The problem is apparent. The solution is… a parent. In 1961, first lady Jackie Kennedy said “If we bungle raising our children, I don’t think whatever else you do matters very much.” That goes for all of us parents. We must, now more than ever, learn ways to come together as communities and a nation so we can reverse this downward spiral. Admittedly this is a very TOUGH JOB, yet that is the JOB for ALL of us, if we are going to make a difference in the lives of millions and millions who seem to have NO HOPE for a decent future. Our current School System causes a tremendous financial drag on our economy. Every seven seconds a student drops out of high school in the USA. Millions and millions of our tax dollars each year are spent to imprison and/or clean up the mistakes made by our non-reading, under-educated, and unemployable dropouts. Things MUST change for us to achieve long-term economic stability. We live in an information age economy. EDUCATION is our main currency. For children who are poor and are not reading proficiently by third (3rd ) grade, over sixty percent(60%) of them do not finish high school. Among children who never lived in poverty, less than two percent (2 %) of third grade readers do not graduate from high school.

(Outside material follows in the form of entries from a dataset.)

Lemma sparse_inj P N n q l l' :
  (n ≤ N)%nat → below n q l → below n q l' → buckets_ok P l → buckets_ok P l' →
  injective_on (P ++ default_preimages N ++ (sparse n l).2 ++ (sparse n l').2) →
  (sparse n l).1 = (sparse n l').1 → ∀ k v, (k, v) ∈ l ↔ (k, v) ∈ l'.
Proof.
  revert q l l'. induction n as [|n IH]; intros q l l' HN Hb Hb' Hl Hl' Hi E.
  - pose proof (default_preimages_leaf N) as Hleaf.
    destruct (below_0 q l Hb) as [->|[v ->]], (below_0 q l' Hb') as [->|[v' ->]]; cbn [sparse fst snd defaults] in *.
    + done.
    + destruct (Hl' q v') as (? & _ & ?); [by left|]. exfalso.
      eapply bucket_root_not_empty; [done|done| |symmetry; exact E].
      eapply injective_on_sub; [|exact Hi]. set_solver.
    + destruct (Hl q v) as (? & _ & ?); [by left|]. exfalso.
      eapply bucket_root_not_empty; [done|done| |exact E].
      eapply injective_on_sub; [|exact Hi]. set_solver.
    + destruct (Hl q v) as (? & ? & ?); [by left|]. destruct (Hl' q v') as (? & ? & ?); [by left|].
      rewrite (bucket_root_inj P v v'); [done..| |done]. fewer_preimages Hi.
  - destruct (sparse_S N n l) as [E1 H1], (sparse_S N n l') as [E2 H2]; [lia..|].
    rewrite E1, E2, !smt_node_hash_eq in E.
    assert (∀ p, p ∈ default_preimages N ++ (sparse (S n) l).2 ∨ p ∈ default_preimages N ++ (sparse (S n) l').2 →
      p ∈ P ++ default_preimages N ++ (sparse (S n) l).2 ++ (sparse (S n) l').2) as Hin by set_solver.
    apply Hi in E; [|apply Hin; left; apply H1; by left|apply Hin; right; apply H2; by left].
    apply node_bytes_inj in E as [Ef Et].
    assert (∀ b k v, (k, v) ∈ side n b l ↔ (k, v) ∈ side n b l') as Hs.
    { intros b. apply (IH (child q b)); try (by apply below_side); try (by apply buckets_ok_side); [lia| |].
      - eapply injective_on_sub; [|exact Hi]. intros p. rewrite !elem_of_app.
        intros [Hp|[Hp|[Hp|Hp]]]; [by left|right; by left|..].
        + assert (p ∈ default_preimages N ++ (sparse (S n) l).2) as Hp'%elem_of_app
            by (apply H1; destruct b; auto). tauto.
        + assert (p ∈ default_preimages N ++ (sparse (S n) l').2) as Hp'%elem_of_app
            by (apply H2; destruct b; auto). tauto.
      - by destruct b. }
    intros k v. specialize (Hs (bit_at k n) k v). unfold side in Hs. rewrite !list_elem_of_filter in Hs. cbn [fst] in Hs.
    tauto.
Qed.

(** ** The root *)

(** What the root of a tree hashes. *)
Definition smt_preimages (s : Smt) : list (list byte) :=
  default_preimages D ++ (sparse D (map_to_list (content s))).2.
#[local] Strategy expand [smt_preimages].
#[local] Strategy opaque [sparse default_preimages].

Lemma content_below s : wf s → below D 0 (map_to_list (content s)).
Proof.
  intros Hs. split; [|apply NoDup_fst_map_to_list]. intros k v Hin%elem_of_map_to_list.
  apply shr_D, (ok_keys _ (wf_content _ Hs)). by eexists.
Qed.

Lemma smt_root_sparse s : wf s → smt_root s = (sparse D (map_to_list (content s))).1.
Proof.
  intros Hs. rewrite smt_root_ref by done. symmetry. apply sparse_ref; [by apply content_below|].
  intros k v. rewrite elem_of_map_to_list. split; [|by intros [? _]]. intros E. split; [done|].
  apply shr_D, (ok_keys _ (wf_content _ Hs)). by eexists.
Qed.

Lemma content_buckets_ok P s :
  wf s → (∀ k l, smt_has s k l → ∃ p, p ∈ P ∧ (64 < length p)%nat ∧ l = blake3 p) →
  buckets_ok P (map_to_list (content s)).
Proof.
  intros Hs HP k v Hin%elem_of_map_to_list. pose proof (wf_content _ Hs) as Hc.
  assert (bucket_at s k = v) as Eb by (unfold bucket_at; by rewrite Hin). split_and!.
  - intros ->. pose proof (bucket_at_nil s k Hc Eb). congruence.
  - rewrite <- Eb. pose proof (bucket_at_sorted s k Hc) as Hsort. clear -Hsort.
    induction Hsort as [|x v Hv IH Hx]; [constructor|]. apply NoDup_cons. split; [|done].
    intros Hin. rewrite Forall_forall in Hx. by apply (bytes_lt_irrefl x), Hx.
  - intros x Hx. apply (HP k). unfold smt_has. by rewrite Eb.
Qed.

(** Trees with the same root hold the same leaves. *)
Lemma smt_root_inj P s t :
  wf s → wf t →
  (∀ k l, smt_has s k l ∨ smt_has t k l → ∃ p, p ∈ P ∧ (64 < length p)%nat ∧ l = blake3 p) →
  injective_on (P ++ smt_preimages s ++ smt_preimages t) → smt_root s = smt_root t → s ≡ t.
Proof.
  intros Hs Ht HP Hi E. rewrite !smt_root_sparse in E by done. unfold smt_preimages in Hi. apply wf_content_inj; [done..|].
  apply map_eq. intros k. apply option_eq. intros v. rewrite <- !elem_of_map_to_list.
  refine (sparse_inj P D D 0 _ _ (le_n D) (content_below s Hs) (content_below t Ht) _ _ _ E k v).
  3:{ fewer_preimages Hi. }
  - apply content_buckets_ok; [exact Hs|]. intros k' l Hl. apply (HP k'). by left.
  - apply content_buckets_ok; [exact Ht|]. intros k' l Hl. apply (HP k'). by right.
Qed.
End binding.

#[global] Opaque smt_preimages.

“Snowflakes are one of natures most fragile things, yet just look what they can do when they stick together.” - Verna Kelly

It’s Time for Change!!

There are several pertinent organizations, here in Georgia, that are on the frontlines in the battle to make changes in this crisis. 

(1)    The Bridge da Gap Movement is a youth development program that uses an innovative approach to reach students and teach life skills applicable in today’s socially challenged environment. BDG's mission is to pass on a rich legacy to all young people through the development, understanding and application of core values. BDG hopes to keep the dream alive for future generations. CEO//Founder Kevin ‘Khao’ Cates is an Awarding winning Hip Hop Recording Producer who several years ago invested thousands & thousands of his own money to create Bridge da GAP. Today BDG has working agreements with hundreds of Boys & Girls Clubs across the USA and works with hundreds of schools all over the world. 

(2)    Parent University of Savannah, Ga. was started in 1999. Fourteen years later, over  3,600 people have graduated from Parent U. It is a community–based organization which has been embraced by the community because the man who started Parent U. CHOSE to look into the heart and soul of the participants rather than judge them by the color of their skin or their educational background. Today thousands and thousands live better lives and are better parents because of Michael O’Neal’s compassion and loving service. 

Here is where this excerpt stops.